ETL in Attestate Crawler

For the above reasons, the Attestate Crawler implements a three phase stage separation of tasks using ETL. Each stage fulfils a specific purpose in separating the crawl’s concerns:

Extraction

During the extraction phase, the crawler queries the network, e.g. the JSON-RPC endpoint of an Ethereum node, and writes incoming results directly to a flat file on disk.

A convention in designing an extractor module is to avoid transforming any results, as this risks crashing the process. The stage’s goal is complete and persist as many network requests as possible.

Transformation

After downloading the data source and writing the results to disk, during the transformation phase, the data is formatted, cleaned and sanitized. The benefit or separating extraction and transformation is that running the transformation afterwards is cheap (it happens on disk). In case a data source’s structure has changed, only having to adjust the transformation step accelerates the developer’s feedback loop without needing to make more network requests.

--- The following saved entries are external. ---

(** C34: what a proof request asks and makes of the answers: the keys are split, in
    their order, into requests of the limit (of one key when it is zero; only the last may be
    shorter; one request without keys when there are none).  The requests are
    sent one after the other, each until the node answers it or its fourth
    attempt has failed, with 1, 2 and 4 seconds between its attempts, and nothing
    else is asked.  When all are answered, the result has the account of the
    first answer and the storage proofs of all answers in the order of the
    requests; otherwise it is the error of the first request given up, after which
    none is sent.  It never panics.  (A call to the node itself has no deadline
    here; [query_with_fallback] sets one around all of it.) *)
Theorem get_proof_requests {World} (provider : RootProvider World) address keys block limit w :
  let '(w', ws, r) := _get_proof provider address keys block limit w in
  ∃ chunks proofs,
    mjoin chunks = keys ∧ chunks ≠ [] ∧ Forall (λ c, (length c ≤ Nat.max limit 1)%nat) chunks ∧
    (∀ i c, chunks !! i = Some c → (S i < length chunks)%nat → length c = Nat.max limit 1) ∧
    chunks_run provider address block chunks w ws proofs w' ∧
    total_sleep ws ≤ 7 * Z.of_nat (length chunks) ∧
    match proofs with
    | Ok (first :: others) => r = Ok (merged first others)
    | Err e => r = Err e
    | Ok [] | Panic => False
    end.
Proof. apply get_proof_run. Qed.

If crashes must occur because of upstream changes to the data source, it’s best they happen in the transformation phase.

Loading

Finally, once all data has been transformed and persisted to disk again, it is read from the transformation output file and loaded into an output container (e.g., a database).

Implementing an ETL Strategy

The Attestate Crawler allows developers to implement custom strategies. The crawler invokes standard functions of a strategy module. An exemplary strategy is @attestate/crawler-call-block-logs.

Warning

This section is incomplete and needs a better description.